灶台火一点燃,再放到火盆里,照得草棚里亮堂堂的,身上的温度一下子回了上来。
但肚子上的坠痛感一阵阵刺激着她的神经,她靠着草棚缓缓地蹲了下去,整个人都在颤抖。小黄察觉到室内的温暖,熟练地扒拉开竹帘,高兴地跳进来,一下就撞到了林穗的脚边。
它高兴地跳起来,伸出舌头到处舔。
缓了好一会儿,林穗才重新站起,烧了一锅热水,冲了红糖水喝下去,热意包裹着腹部,她才缓过来。
她把身上湿透的衣衫换下来,把月事带垫进去,穿了一身干净的睡衣钻进被子里,抱着汤婆子恢复体力。
好在之前王尔雅给过她一个样品,她拆开后,一有时间就学着做了几个备用,几个月下来,竟然囤了一木箱的月事带。
要是周远安在旁边,一定热得像个火炉。

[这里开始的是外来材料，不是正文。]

(** The selectors of the backend, HTTP, usage, quota and system-parameter
    rules. *)
Definition ruleSelectors (cfg : Service.t) : list string :=
  (BackendRule.Selector <$> Service.BackendRules cfg)
  ++ (HttpRule.Selector <$> Service.HttpRules cfg)
  ++ (UsageRule.Selector <$> Service.UsageRules cfg)
  ++ (MetricRule.Selector <$> Service.MetricRules cfg)
  ++ (SystemParameterRule.Selector <$> Service.SystemParameterRules cfg).


(* --------------------------------------------------------------------- *)
(** ** Predicates of the further properties *)
(* --------------------------------------------------------------------- *)

(** The string [s] has the character [sep]. *)
Definition contains (sep : ascii) (s : string) : Prop :=
  exists a b, s = a +:+ String sep b.

(** A selector with a dot: [apiName.methodShortName]. *)
Definition dotted (name : string) : Prop := contains "." name.

(** *** The writes of the builder

    What the phases of the builder that follow [buildLocalBackend] do to the
    model, one write at a time: each constructor is one place of
    [service_info.go] where a field of the model or of a method is assigned,
    with what is known of the value at that place. The last block of
    [processHttpRule], which adds the health check, counts as a phase of its
    own. *)

Inductive phase : Type :=
| ProcessEndpoints
| ProcessApis
| ProcessQuota
| ProcessBackendRule
| ProcessHttpRule
| AddHealthCheck
| ProcessUsageRule
| ProcessAccessToken
| ProcessTypes
| AddGrpcHttpRules
| ProcessTranscodingIgnoredQueryParams
| ProcessApiKeyLocations
| ProcessEmptyJwksUriByOpenID
| ProcessLocalBackendOperations
| ProcessAuthRequirement.

#[global] Instance phase_eq_dec : EqDecision phase.
Proof. solve_decision. Defined.

(** The template [t] is the template of a pattern of the model. *)
Definition templateOf (s : ServiceInfo) (t : UriTemplateT) : Prop :=
  exists k m p, Methods s !! k = Some m /\ p ∈ HttpRule_ m /\ UriTemplate p = Some t.

(** What is known of a binding that [addBackendInfoToMethod] writes: its
    cluster is the local cluster or a remote cluster of the model, its retry
    settings are those of the options, and its path is not empty when the
    address is constant. *)
Definition bindingOf (s : ServiceInfo) (b : backendInfo.t) : Prop :=
  (backendInfo.ClusterName b = LocalBackendClusterName s
   \/ exists c, c ∈ RemoteBackendClusters s /\ ClusterName c = backendInfo.ClusterName b)
  /\ backendInfo.RetryOns b = Options.BackendRetryOns (Opts s)
  /\ backendInfo.RetryNum b = Options.BackendRetryNum (Opts s)
  /\ (backendInfo.TranslationType b = CONSTANT_ADDRESS -> backendInfo.Path b <> "").

(** A provider after [processEmptyJwksUriByOpenID]: as it was when it has a
    JWKS URI, with the URI that OpenID discovery gives otherwise. *)
Definition resolvedProvider (p p' : AuthProvider.t) : Prop :=
  (AuthProvider.JwksUri p <> "" /\ p' = p)
  \/ (AuthProvider.JwksUri p = ""
      /\ exists uri, ResolveJwksUriUsingOpenID (AuthProvider.Issuer p) = Some uri
                     /\ p' = set_JwksUri uri p).

(** The API [api] of the service configuration declares the method
    [method], whose selector is [name]. *)
Definition declares (cfg : Service.t) (api : Api.t) (method : ApiMethod.t)
    (name : string) : Prop :=
  api ∈ Service.Apis cfg /\ method ∈ Api.Methods api
  /\ name = Api.Name api +:+ "." +:+ ApiMethod.Name method.

(** The writes to the method [name] in the model [s]. *)
Inductive methodWrite (s : ServiceInfo) (name : string)
  : phase -> (MethodInfo -> MethodInfo) -> Prop :=
| write_IsStreaming (api : Api.t) (method : ApiMethod.t) :
    declares (serviceConfig s) api method name ->
    ApiMethod.RequestStreaming method || ApiMethod.ResponseStreaming method = true ->
    methodWrite s name ProcessApis (set_IsStreaming true)
| write_ApiVersion (v : string) :
    methodWrite s name ProcessApis (set_ApiVersion v)
| write_RequestTypeName (api : Api.t) (method : ApiMethod.t) :
    declares (serviceConfig s) api method name ->
    HasPrefix (ApiMethod.RequestTypeUrl method) TypeUrlPrefix = true ->
    methodWrite s name ProcessApis
      (set_RequestTypeName (TrimPrefix (ApiMethod.RequestTypeUrl method) TypeUrlPrefix))
| write_MetricCosts (l : list MetricCost) :
    methodWrite s name ProcessQuota (set_MetricCosts l)
| write_BackendInfo (b : backendInfo.t) :
    bindingOf s b ->
    methodWrite s name ProcessBackendRule (set_BackendInfo (Some b))
| write_pattern (verb path : string) (t : UriTemplateT) :
    ParseUriTemplate path = Some t ->
    methodWrite s name ProcessHttpRule
      (append_HttpRule {| HttpMethod := verb; UriTemplate := Some t |})
| write_companion (k : string) (original : MethodInfo) (t : UriTemplateT) :
    Methods s !! k = Some original ->
    name = corsOperation (ApiName original) (ShortName original) ->
    templateOf s t ->
    methodWrite s name ProcessHttpRule
      (fun method =>
         append_HttpRule {| HttpMethod := OPTIONS; UriTemplate := ParseUriTemplate (Origin t) |}
           (set_IsGenerated true
              (set_BackendInfo (BackendInfo original)
                 (set_ApiVersion (ApiVersion original) method))))
| write_GeneratedCorsMethod (original companion : MethodInfo) :
    Methods s !! name = Some original ->
    Methods s !! corsOperation (ApiName original) (ShortName original) = Some companion ->
    IsGenerated companion = true ->
    methodWrite s name ProcessHttpRule
      (set_GeneratedCorsMethod (Some (corsOperation (ApiName original) (ShortName original))))
| write_healthCheck :
    name = healthCheckOperation ->
    HasPrefix (Options.Healthz (Opts s)) "/" = true ->
    methodWrite s name AddHealthCheck
      (fun hcMethod =>
         set_IsGenerated true
           (set_SkipServiceControl true
              (append_HttpRule
                 {| HttpMethod := GET;
                    UriTemplate := ParseUriTemplate (Options.Healthz (Opts s)) |}
                 hcMethod)))
| write_usage (allowUnregisteredCalls skipServiceControl : bool) :
    methodWrite s name ProcessUsageRule
      (fun method =>
         set_SkipServiceControl skipServiceControl
           (set_AllowUnregisteredCalls allowUnregisteredCalls method))
| write_renamed (names : gmap string string) :
    methodWrite s name ProcessTypes
      (fun mi => set_HttpRule (map (renamed names) (HttpRule_ mi)) mi)
| write_grpc_pattern (path : string) (t : UriTemplateT) :
    ParseUriTemplate path = Some t ->
    methodWrite s name AddGrpcHttpRules
      (append_HttpRule {| HttpMethod := POST; UriTemplate := Some t |})
| write_ApiKeyLocations (l : list ApiKeyLocation) :
    methodWrite s name ProcessApiKeyLocations
      (fun mi => set_ApiKeyLocations (ApiKeyLocations mi ++ l) mi)
| write_localBinding (local : BackendRoutingCluster) :
    LocalBackendCluster s = Some local ->
    methodWrite s name ProcessLocalBackendOperations
      (set_BackendInfo (Some (localBackendInfo (ClusterName local) (Opts s))))
| write_RequireAuth (rule : AuthenticationRule.t) :
    rule ∈ Service.AuthRules (serviceConfig s) ->
    AuthenticationRule.Selector rule = name ->
    AuthenticationRule.Requirements rule <> [] ->
    methodWrite s name ProcessAuthRequirement (set_RequireAuth true).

现在她抱着汤婆子仍然觉得冷,不知不觉竟然昏迷过去。
这七日,林穗都不知道自己是怎么过的。
草棚里的炭火日夜不停地烧着,源源不断的热意烘烤着室内。温度抵达燃点的一瞬间,草棚一下子燃烧了起来。
熊熊烈火噼里啪啦地响着,要不是路过的孙大娘瞧见院子里冒着黑烟,砰砰砰敲着大门,后果不堪设想。
好在是冬天,那场火持续的时间很短,只有门口那一片的草棚被烧毁了,露出一个巨大的黑洞。
晚上的时候,风顺着黑洞争先恐后往草棚里钻,冻得林穗连打好几个喷嚏。
“你这孩子,要不是我发现得及时,哎哟,这话可不敢说。”
孙大娘后怕地拍了拍林穗,像看自家女儿似的心疼。